Yavaşça okşadığım sertliği geçen saniyelerin ardından adeta bir kaya gibi olduğunda dokunuşlarım onu delirtiyordu. Üstelik daha hiçbir şey yapmamışken gözleri böyle yangın yerine dönmüşse yapacaklarımdan sonra ne olacaktı merak etmiyor değildim.
Hafifçe eğilip gözlerimi onun gözlerinden ayırdığımda avucumda dimdik olan erkekliğine dilimi sürttüm hafifçe. Bu, dudakları arasından bir hırıltının kaçmasına neden olurken eli çeneme yaslandı ve hafifçe dikleştirerek gözlerine bakmamı sağladı. "Gözlerini ayırma benden," dedi, tutkunun karışmış olduğu sesiyle. Ah, işte bu ses tonuyla bile beni böyle edepsiz birine dönüştürebilirdi.
Gözlerimi onunkilerden ayırmadan onu ağzıma aldığımda dudaklarından düşen titrek nefes banyonun fayanslarında neredeyse yankılanmıştı. Elimin altındaki vücudu kasılırken onun bayıldığı şekilde, mükemmel hareketlerimle onu delirtiyordum. Hiçbir zerresini es geçmeden onu ağzımın içerisinde ilerletirken büyük avucunu ıslak saçlarıma atıp hepsini sağ elinde toplayarak benim bu hareketlerimi yönlendirmeye başladı. O, birkaç saniyenin ardından bana bir nefeslik zaman tanıdığında inanılmaz zevk alıyordum. Bunu o kadar çok yapmıştık ki artık sayamamaya başlamıştık. "Evet böyle.." dedi, alt dudağını ağzının içerisinde yuvarlarken. "Çok güzel, devam et." Koyulaşan yeşillerindeki şehvet beni memnun ederken başı hafifçe geriye düştü, bir inilti için aralanan dudaklarını ağırca kapattı. "Ölüyorum sana.." diye inledi. Nefesleri düzensizleşirken onu alabileceğim son noktaya kadar almıştım. Gözlerim onun üzerindeyken sertçe yutkunduğunu hareketlenen ademelmasından anladım. "Boşalacağım," dediği anda geri çekilerek bir nefes aldım ve tekrar hiç durmadan onu tamamen ağzıma aldım. "Durma, devam et."

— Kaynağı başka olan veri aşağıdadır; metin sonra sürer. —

Lemma rank_step_top g es r : best_of g es -> (forall w, g !! rv_pid r = Some w -> w <= rv_value r) ->
  exists es', rank_step es r = Some es' /\ best_of (report g r) es'.
Proof.
  intros Ht Hup. unfold rank_step. destruct (_ && _) eqn:Early.
  - exists es. split; [reflexivity|]. pose proof Ht as [Hs Hnd Hl Hin Hoth]. apply andb_true_iff in Early as [Hf Hlast].
    destruct (list.last es) as [y|] eqn:El; [|discriminate]. zbool. assert (Hall : forall x, x ∈ es -> rv_value r <= rv_value x).
    { intros x Hx. pose proof (last_least es y x Hs El Hx). lia. }
    constructor; try assumption.
    + intros x Hx. unfold report. destruct (decide (rv_pid x = rv_pid r)) as [E|E]; [|rewrite lookup_insert_ne by congruence; auto].
      rewrite E, lookup_insert_eq. f_equal. pose proof (Hin x Hx) as Hg. rewrite E in Hg. specialize (Hup _ Hg). specialize (Hall x Hx). lia.
    + intros p v Hp. unfold report in Hp. apply lookup_insert_Some in Hp as [[<- <-]|[Hne Hp]]; [right; split; [lia|exact Hall]|auto].
  - destruct (List.find _ es) as [x|] eqn:Efind; [apply find_split in Efind as (e1 & e2 & -> & Hx)|apply rank_find_none in Efind].
    + assert (Hle : rv_value x <= rv_value r).
      { apply Hup. rewrite <- Hx. apply (bo_listed _ _ Ht). apply elem_of_app. right. left. }
      destruct (Z.ltb_spec (rv_value r) (rv_value x)); [lia|]. eexists. split; [reflexivity|]. exact (top_listed g e1 x e2 r Ht Hx Hle).
    + eexists. split; [reflexivity|]. apply (top_new g es r Ht Efind). intros x Hf Hlast. rewrite Hlast in Early.
      apply andb_false_iff in Early as [E|E]; zbool; lia.
Qed.

(** *** Equal values

    The place of a report among [done]; for values that do not decrease this is when the player reached
    the value. *)
Fixpoint first_at (done : list RankValue) (r : RankValue) : nat :=
  match done with
  | [] => 0%nat
  | x :: done' => if decide (x = r) then 0%nat else S (first_at done' r)
  end.

Lemma first_at_old done k x : x ∈ done -> first_at (done ++ k) x = first_at done x /\ (first_at done x < length done)%nat.
Proof.
  induction done as [|y done IH]; intros Hx; [inversion Hx|]. cbn. destruct (decide (y = x)); [lia|].
  apply elem_of_cons in Hx as [->|Hx]; [contradiction|]. destruct (IH Hx). lia.
Qed.
Lemma first_at_new done x : x ∉ done -> first_at (done ++ [x]) x = length done.
Proof.
  induction done as [|y done IH]; cbn; intros Hx; [now destruct (decide (x = x))|]. apply not_elem_of_cons in Hx as [Hne Hx].
  destruct (decide (y = x)); [congruence|]. now rewrite IH.
Qed.

Definition sooner (done : list RankValue) (a b : RankValue) : Prop :=
  rv_value a = rv_value b -> (first_at done a < first_at done b)%nat.

(** The last values of the reports [done], and the order of equal values on the list and behind it. *)
Record ties (done : list RankValue) (g : gmap Z Z) (es : list RankValue) : Prop := {
  ts_done : forall p v, g !! p = Some v -> mk_rank p v ∈ done;
  ts_last : forall x, x ∈ done -> exists w, g !! rv_pid x = Some w /\ rv_value x <= w;
  ts_sorted : StronglySorted (sooner done) es;
  ts_others : forall p v, g !! p = Some v -> mk_rank p v ∉ es -> forall x, x ∈ es -> sooner done x (mk_rank p v) }.

Lemma sorted_weaken {A} (R R' : A -> A -> Prop) l :
  (forall a b, a ∈ l -> b ∈ l -> R a b -> R' a b) -> StronglySorted R l -> StronglySorted R' l.
Proof.
  intros Hi Hs. induction Hs as [|x l Hs IH Hf]; constructor.
  - apply IH. intros a b Ha Hb. apply Hi; now right.
  - rewrite list.Forall_forall in *. intros y Hy. apply Hi; [left|now right|auto].
Qed.

Lemma sooner_more done k a b : a ∈ done -> b ∈ done -> sooner done a b -> sooner (done ++ k) a b.
Proof.
  intros Ha Hb Hs E. rewrite (proj1 (first_at_old done k a Ha)), (proj1 (first_at_old done k b Hb)). auto.
Qed.
Lemma sooner_than_new done a r : a ∈ done -> r ∉ done -> sooner (done ++ [r]) a r.
Proof.
  intros Ha Hr _. rewrite (first_at_new done r Hr). destruct (first_at_old done [r] a Ha). lia.
Qed.

Lemma report_done done g r : (forall p v, g !! p = Some v -> mk_rank p v ∈ done) ->
  forall p v, report g r !! p = Some v -> mk_rank p v ∈ done ++ [r].
Proof.
  intros Hd p v Hp. unfold report in Hp. apply lookup_insert_Some in Hp as [[<- <-]|[_ Hp]]; apply elem_of_app; [right|left; auto].
  destruct r. left.
Qed.
Lemma report_last done g r : (forall w, g !! rv_pid r = Some w -> w <= rv_value r) ->
  (forall x, x ∈ done -> exists w, g !! rv_pid x = Some w /\ rv_value x <= w) ->
  forall x, x ∈ done ++ [r] -> exists w, report g r !! rv_pid x = Some w /\ rv_value x <= w.
Proof.
  intros Hup Hl x Hx. unfold report. apply elem_of_app in Hx as [Hx|Hx].
  - destruct (Hl x Hx) as (w & Hw & Hle). destruct (decide (rv_pid r = rv_pid x)) as [E|E].
    + exists (rv_value r). rewrite E, lookup_insert_eq. split; [reflexivity|]. rewrite <- E in Hw. specialize (Hup w Hw). lia.
    + exists w. now rewrite lookup_insert_ne.
  - apply list_elem_of_singleton in Hx as ->. exists (rv_value r). rewrite lookup_insert_eq. split; [reflexivity|lia].
Qed.

(** A report that was made before is the player's last one. *)
Lemma done_is_last done g es r : ties done g es -> (forall w, g !! rv_pid r = Some w -> w <= rv_value r) -> r ∈ done ->
  g !! rv_pid r = Some (rv_value r).
Proof. intros Ht Hup Hr. destruct (ts_last _ _ _ Ht r Hr) as (w & Hw & Hle). specialize (Hup w Hw). rewrite Hw. f_equal. lia. Qed.

(** The list stays as it is: the report is no better than the last entry, or nothing new. *)
Lemma ties_kept done g es r : best_of g es -> ties done g es -> (forall w, g !! rv_pid r = Some w -> w <= rv_value r) ->
  ties (done ++ [r]) (report g r) es.
Proof.
  intros Hb Ht Hup. pose proof Ht as [Hd Hl Hs Ho].
  assert (Hin : forall x, x ∈ es -> x ∈ done).
  { intros x Hx. destruct x as [p v]. apply Hd. exact (bo_listed _ _ Hb (mk_rank p v) Hx). }
  constructor; [now apply report_done|now apply report_last| |].
  - apply (sorted_weaken (sooner done)); [|exact Hs]. intros a b Ha Hb'. apply sooner_more; auto.
  - intros p v Hp Hn x Hx. unfold report in Hp. apply lookup_insert_Some in Hp as [[<- <-]|[_ Hp]].
    + replace (mk_rank (rv_pid r) (rv_value r)) with r in * by now destruct r. destruct (decide (r ∈ done)) as [Hr|Hr].
      * apply sooner_more; auto. pose proof (Ho (rv_pid r) (rv_value r) (done_is_last _ _ _ _ Ht Hup Hr)) as Hor.
        replace (mk_rank (rv_pid r) (rv_value r)) with r in Hor by now destruct r. auto.
      * apply sooner_than_new; auto.
    + apply sooner_more; auto.
Qed.

(** A new value is entered among entries that were known: those that are not listed are below it. *)
Lemma ties_placed done g es es' r : best_of g es -> ties done g es -> (forall w, g !! rv_pid r = Some w -> w <= rv_value r) ->
  r ∉ done -> (forall x, x ∈ es' -> x ∈ es) -> StronglySorted (sooner done) es' ->
  (forall p v, g !! p = Some v -> p <> rv_pid r -> mk_rank p v ∉ es' ->
     v < rv_value r /\ forall x, x ∈ es' -> sooner done x (mk_rank p v)) ->
  ties (done ++ [r]) (report g r) (place es' r).
Proof.
  intros Hb Ht Hup Hr Hsub Hs Hoth. pose proof Ht as [Hd Hl _ _].
  assert (Hin : forall x, x ∈ es' -> x ∈ done).
  { intros x Hx. apply Hsub in Hx. destruct x as [p v]. apply Hd. exact (bo_listed _ _ Hb (mk_rank p v) Hx). }
  constructor; [now apply report_done|now apply report_last| |].
  - apply (sorted_weaken (sooner done)) with (R' := sooner (done ++ [r])) in Hs; [|intros a b Ha Hb'; apply sooner_more; auto].
    unfold place. apply sorted_app. split; [now apply sorted_filter|]. split.
    + constructor; [now apply sorted_filter|]. apply list.Forall_forall. intros x Hx E. apply filter_sub in Hx as [_ Hx].
      unfold not_below in Hx. zbool. lia.
    + intros a b Ha Hb'. apply filter_sub in Ha as [Ha Hva]. apply elem_of_cons in Hb' as [->|Hb'].
      * apply sooner_than_new; auto.
      * apply filter_sub in Hb' as [_ Hvb]. intros E. unfold not_below in *. zbool. lia.
  - intros p v Hp Hn x Hx. unfold report in Hp. apply lookup_insert_Some in Hp as [[<- <-]|[Hne Hp]].
    + destruct Hn. apply elem_of_place. left. now destruct r.
    + destruct (Hoth p v Hp (not_eq_sym Hne)) as [Hv Hso]; [intros Hm; apply Hn, elem_of_place; now right|].
      apply elem_of_place in Hx as [->|Hx]; [intros E; cbn in E; lia|]. apply sooner_more; auto.
Qed.

Lemma ties_raised done g e1 x e2 r : best_of g (e1 ++ x :: e2) -> ties done g (e1 ++ x :: e2) -> rv_pid x = rv_pid r ->
  rv_value x < rv_value r -> ties (done ++ [r]) (report g r) (place (e1 ++ e2) r).
Proof.
  intros Hb Ht Hx Hlt. assert (Hg : g !! rv_pid r = Some (rv_value x)).
  { rewrite <- Hx. apply (bo_listed _ _ Hb). apply elem_of_app. right. left. }
  assert (Hup : forall w, g !! rv_pid r = Some w -> w <= rv_value r) by (intros w Hw; rewrite Hg in Hw; injection Hw as <-; lia).
  apply (ties_placed done g (e1 ++ x :: e2)); try assumption.
  - intros Hr. apply (done_is_last _ _ _ _ Ht Hup) in Hr. rewrite Hg in Hr. injection Hr as E. lia.
  - intros y. rewrite !elem_of_app, elem_of_cons. tauto.
  - pose proof (ts_sorted _ _ _ Ht) as Hs. apply sorted_app in Hs as (H1 & H2 & H3). apply sorted_app.
    inversion H2; subst. split; [exact H1|]. split; [assumption|]. intros a b Ha Hb'. apply H3; [exact Ha|now right].
  - intros p v Hp Hne Hn. assert (Hn' : mk_rank p v ∉ e1 ++ x :: e2).
    { rewrite !elem_of_app, elem_of_cons in *. intros [Hm|[Hm|Hm]]; [tauto| |tauto]. apply Hne. rewrite <- Hx, <- Hm. reflexivity. }
    split.
    + destruct (bo_others _ _ Hb p v Hp) as [Hm|[_ Hle]]; [contradiction|].
      assert (v <= rv_value x); [apply Hle, elem_of_app; right; left|lia].
    + intros y Hy. apply (ts_others _ _ _ Ht p v Hp Hn'). rewrite elem_of_app, elem_of_cons in *. tauto.
Qed.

Sağ elimin yaslandığı bacağı kasılırken derin bir inilti onun güzel dudaklarından yükselmişti. Boğazının gerisinden dökülen o güzel iniltisi beni daha çok gaza getirirken bunu duymaya bayılıyordum. Bu yüzden hiç durmadım, devam ettim. Onu son damlasına kadar kuruturken ellerini küvetin kenarlarından hafifçe sarkıtmıştı. Onun alnında ve göğsünde biriken terler yavaşça süzülürken onu çepeçevre saran dolgun dudaklarımı yavaşça çektim. Hafifçe doğrulup sırtımı dik bir konuma getirirken onu süzüyordum. Ağzımın kenarından akan sıvıya doğru dilimi çıkartıp onu da yuttuğumda yeşil gözleri parlamıştı adeta. Bu, beni memnun ederken talepkâr bir şekilde gülümseyip tekrar kucağına yerleştim. Elleri yine vücuduma dolanırken kalçalarıma değen varlığının yine sertleştiğini hissediyordum. "Mutlu musun?" diye sordum. Onun gözleri dudaklarıma kayarken bunun cevabını biliyordum. Tabii ki de onu tatmin etmiştim! Şu parlayan yeşil gözlerinden her şey okunuyordu.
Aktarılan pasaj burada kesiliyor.